2. The constitution of 1845, article 7, section 24, provided that every law enacted by the legislature should embrace but one object, which object should be expressed in its title. Held, that this provision was not merely directory to the legislature, but was mandatory, and it is to be enforced by the courts. The ruling in Cannon v. Hemphill, 7 Tex. 184, to the same effect, approved.

3. In 1850, the legislature passed an act entitled “An act to incorporate the San Antonio Railroad Company;” of which act all of the provisions, except those contained in one section, conferred the ordinary and appropriate powers, rights, and privileges, incident and adequate to such a franchise. But by the twelfth section of the act it was enacted that the city of San Antonio and other incorporated towns on the line of the road, and also the several counties through which it should pass, might subscribe to the capital stock of the railroad company, and issue bonds or otherwise pledge their faith to pay for the same, provided that two-thirds of their respective electors should vote in favor of the subscription, at elections to be held for the purpose. Held, that these provisions are extraordinary and not such as are necessary to or usually engrafted upon a railroad charter, and the section itself, if regarded as a separate enactment, would properly be entitled “An act to provide the means for building the railroad;” and it was therefore repugnant to section 24 of article 7, of the constitution of 1845, then in force and above cited.

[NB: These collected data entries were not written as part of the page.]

(* ===== verification/_CoqProject ===== *)
-Q . S2P
Prelude.v
CharacterTypes.v
HashFunctions.v
Externals.v
Utf8.v
StringView.v
Kmp.v
CircularBuffer.v
CircularBufferCorrect.v
MemoryStream.v
MemoryStreamCorrect.v
LexicalPath.v
LexicalPathCorrect.v
Utf8View.v
Format.v
PercentEncoding.v
Ipv4.v
Ipv6.v
Host.v
PublicSuffix.v
TextCodec.v
Origin.v
Url.v
UrlParser.v
UrlWellFormed.v
UrlSerializer.v
UrlParserInvariant.v
UrlParserSteps.v
UrlParserCorrect.v
UrlOrigin.v
UrlSetters.v
InsertionSort.v
UrlSearchParams.v
UrlQuery.v
DomUrl.v
UrlPatternTokenizer.v
UrlPatternParts.v
UrlPatternParser.v
UrlPatternCanon.v
UrlPatternComponent.v
UrlPatternInit.v
UrlPatternConstructor.v
UrlPattern.v
Time.v
GenericLexer.v
DateFormat.v
DateFormatCorrect.v
Http.v
QuickSort.v
HttpHeader.v
HttpHeaderList.v
MimeType.v
MimeSniff.v
MimeSniffCorrect.v
HashTable.v
HashTableCorrect.v
HashMap.v
HttpCache.v
HttpCacheDirectives.v
HttpCacheCorrect.v
HttpCacheFreshness.v
MemoryCache.v
MemoryCacheCorrect.v
IpAddress.v
Cookie.v
ParsedCookie.v
ParsedCookieCorrect.v
CookieJar.v
CookieJarCorrect.v
CookieJarExpire.v
CookieJarPersistence.v
CookieJarHistory.v
CookieJarExamples.v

4. With respect to the modes in which corporations aggregate may execute contracts, a broad distinction is taken and maintained by the authorities between trading and municipal corporations. The former are permitted to incur many liabilities without using their common seal, which the latter are not otherwise permitted to incur; and notwithstanding that the rule of the common law on this subject has received many modifications in this country, yet no case has been found in which a municipal corporation has been permitted, otherwise than by its common seal, to issue its negotiable bonds for the liquidation of its subscription to the stock of a company.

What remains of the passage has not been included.